Are you one of millions of students applying for scholarships in hopes of helping offset the cost of college? Does the thought of all those college scholarship essays keep you from applying for some of the scholarships you would most like to win? Consider some of these writing tips for tackling the daunting task of essay writing.
- Read the scholarship requirements -- twice. Highlight. Underline. Rethink. Don't overlook a requirement that you obviously don't meet. Go to the next scholarship. On the other hand, don't automatically assume you don't meet a specific requirement. Think outside the box. Ask someone who knows you if there's something in your background that you can tailor to meet a specific requirement, even if it's not in the first way that comes to mind.
- Consider your audience. Who is awarding the scholarship? Who will read your essay? Are they a highly educated alumni group from a top-notch, university? Or are they a local community service organization that might be interested in directing funds to young people who have a positive effect in local communities? Keep the audience in mind as you write your essay. Also, an essay is not a formal English paper. It most cases it should be conversational in tone – written in the voice of an 18-year-old.

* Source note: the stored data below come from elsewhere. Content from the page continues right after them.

(** One conversion saves a tensor to the indices file of its alignment and
    keeps the tensors that are saved already. *)
Lemma convert_alignment_saves (file : Path) (fs fs' : FS) :
  convert_alignment file fs = Ok fs' ->
  (exists indices, fs' !! indices_file file = Some (Tensor indices)) /\
  (forall p t, fs !! p = Some (Tensor t) ->
               exists t', fs' !! p = Some (Tensor t')).
Proof.
  unfold Evaluate.convert_alignment. fold (indices_file file).
  destruct (match fs !! file with Some (Blob data) => Ok data | _ => _ end)
    as [alignment|e]; [|discriminate].
  cbn [mbind result_bind].
  destruct (torch_load _ fs) as [pitch|e]; [|discriminate].
  cbn [mbind result_bind]. intros H. injection H as <-. unfold torch_save. split.
  - eexists. apply lookup_insert_eq.
  - intros p t Hp. destruct (decide (p = indices_file file)) as [->|Hne].
    + eexists. apply lookup_insert_eq.
    + exists t. rewrite lookup_insert_ne by congruence. exact Hp.
Qed.

Lemma convert_loop_saves (outputs : list Path) (fs fs' : FS) :
  for_fold convert_alignment outputs fs = Ok fs' ->
  (forall output, output ∈ outputs ->
     exists indices, fs' !! indices_file output = Some (Tensor indices)) /\
  (forall p t, fs !! p = Some (Tensor t) ->
               exists t', fs' !! p = Some (Tensor t')).
Proof.
  revert fs. induction outputs as [|output outputs IH]; intros fs Hrun.
  - injection Hrun as <-. split; [intros o Ho; inversion Ho|eauto].
  - cbn [for_fold] in Hrun.
    destruct (convert_alignment output fs) as [fs1|e] eqn:Hone; [|discriminate].
    cbn [mbind result_bind] in Hrun.
    destruct (convert_alignment_saves _ _ _ Hone) as [[indices Hsaved] Hkept].
    destruct (IH fs1 Hrun) as [Hall Hkept'].
    split.
    + intros o Ho. apply elem_of_cons in Ho as [->|Ho]; [|exact (Hall o Ho)].
      exact (Hkept' _ _ Hsaved).
    + intros p t Hp. destruct (Hkept p t Hp) as [t' Hp'].
      exact (Hkept' _ _ Hp').
Qed.

(** The files of one generated utterance of a condition. *)
Lemma generated_names (directory : Path) (speaker utterance key : string) :
  all_digits utterance = true ->
  (key = "original-100" \/
   exists (word : string) (ratio : Q),
     word ∈ ["scaled"; "shifted"; "stretched"] /\ ratio ∈ RATIOS /\
     key = word +:+ "-" +:+ percent ratio) ->
  let file := directory // speaker // (utterance +:+ "-" +:+ key +:+ ".wav") in
  let prefix := objective_directory // speaker // (utterance +:+ "-" +:+ key) in
  objective_directory // name (parent file) // stem file = prefix /\
  indices_file (alignment_file prefix) = fstring prefix "-phonemes.pt".
Proof.
  intros Hutt Hkey file prefix.
  assert (Hcases : key ∈
    ["original-100"; "scaled-050"; "scaled-071"; "scaled-141"; "scaled-200";
     "shifted-050"; "shifted-071"; "shifted-141"; "shifted-200";
     "stretched-050"; "stretched-071"; "stretched-141"; "stretched-200"]).
  { destruct Hkey as [->|(word & ratio & Hword & Hratio & ->)];
      [apply list_elem_of_here|].
    unfold RATIOS in Hratio. in_cases Hword; in_cases Hratio.
    all: repeat first [apply list_elem_of_here | apply list_elem_of_further]. }
  clear Hkey.
  assert (Hdot : contains "." (utterance +:+ "-" +:+ key) = false).
  { rewrite contains_append, (contains_digits "." utterance eq_refl Hutt).
    in_cases Hcases; reflexivity. }
  assert (Hne : utterance +:+ "-" +:+ key <> "").
  { intros E. apply (f_equal String.length) in E.
    rewrite !length_append in E. cbn [String.length] in E. lia. }
  split.
  - unfold file, prefix, Pathlib.stem.
    rewrite parent_join, !name_join.
    assert (Hname : utterance +:+ "-" +:+ key +:+ ".wav"
                    = (utterance +:+ "-" +:+ key) +:+ ".wav")
      by (rewrite !append_assoc; reflexivity).
    rewrite Hname, (stem_of_wav _ Hdot Hne). reflexivity.
  - unfold indices_file, alignment_file, fstring, prefix, Pathlib.stem.
    rewrite !parent_join, !name_join, (stem_of_name_plain _ Hdot).
    f_equal. stem_of_tail. rewrite !append_assoc.
    in_cases Hcases.
    all: skip_stem Hutt; eval_closed utterance; rewrite !append_assoc;
      reflexivity.
Qed.
(** [no_throw] proves [never_throws m] along the structure of [m]. *)
Ltac no_throw :=
  lazymatch goal with
  | |- never_throws (bind _ _) =>
      apply never_throws_bind; [ no_throw | intro; cbv beta; no_throw ]
  | |- never_throws (try_catch _ _) =>
      apply never_throws_try_catch; intro; cbv beta; no_throw
  | |- never_throws (ret _) => apply never_throws_ret
  | |- never_throws (gets _) => apply never_throws_gets
  | |- never_throws (when _ _) => apply never_throws_when; no_throw
  | |- never_throws (modify _) => apply never_throws_modify
  | |- never_throws (if ?c then _ else _) => destruct c; no_throw
  | |- never_throws (match ?x with _ => _ end) => destruct x; no_throw
  | |- never_throws (fun _ => _) => intro; cbv beta zeta; no_throw_at
  | |- never_throws ?m =>
      first [ assumption
            | let h := head_of m in unfold h; no_throw ]
  end
with no_throw_at :=
  lazymatch goal with
  | |- threw (Returned _ _) = false => reflexivity
  | |- threw (match ?x with _ => _ end) = false => destruct x; no_throw_at
  | |- threw (?m ?q) = false =>
      let H := fresh in assert (H : never_throws m) by no_throw; apply H
  end.

(** *** Which commands throw *)

Lemma play_with_never_throws (k : option PlayerTrack -> M unit) :
  never_throws (play_with k).
Proof. unfold play_with. no_throw. Qed.
(* ===== verification/_CoqProject ===== *)
-Q . S2P
Prelude.v
CLib.v
Rand.v
Event.v
Registry.v
Runner.v
Main.v
Emitters.v
ChaosMem.v
ChaosIo.v
IoThreads.v
ChaosNet.v
NetClose.v
ChaosThread.v
ThreadLife.v
Prog.v
Catalogue.v
ScenMemory.v
ScenTimeio.v
ScenConcurrency.v
ScenNetwork.v
ScenCompound.v
ScenReplicas.v
Herd.v
Tui.v
TuiWindows.v
TuiLoop.v
Assembly.v
Resources.v
UnitTests.v
Playground.v
GoldenScript.v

- Keep a file of past essays you've written. You most likely have spent hours crafting exceptional essays to help you get into college or for other scholarships. Can you rework any of these or parts of several for other scholarships out there? Don't try to force a round peg into a square hole, but by all means, if you can get double duty out of your work, go for it.
- Brainstorm ideas. Write down, without passing judgment, anything that comes to mind as you consider items you might include in your essay. Even those thoughts that might seem silly or "not good enough" can provide fodder for interesting content. Some seemingly insignificant phrases might be just what you need as you work through your essay draft.
- Aim for more ideas and raw material than you need. Then select the best and most relevant details to include in the final version. Save unused material for future applications.
- Let your essay get cold. After you finish your essay, leave it alone for a day or two. Come back to it and read it with fresh eyes. Chances are you can polish it even more.
- Proofread thoroughly. Have someone proofread your essay a final time. Make sure what you submit contains no errors in grammar, spelling or usage. It's fine to have a parent or even a teacher check to see if any errors have slipped through.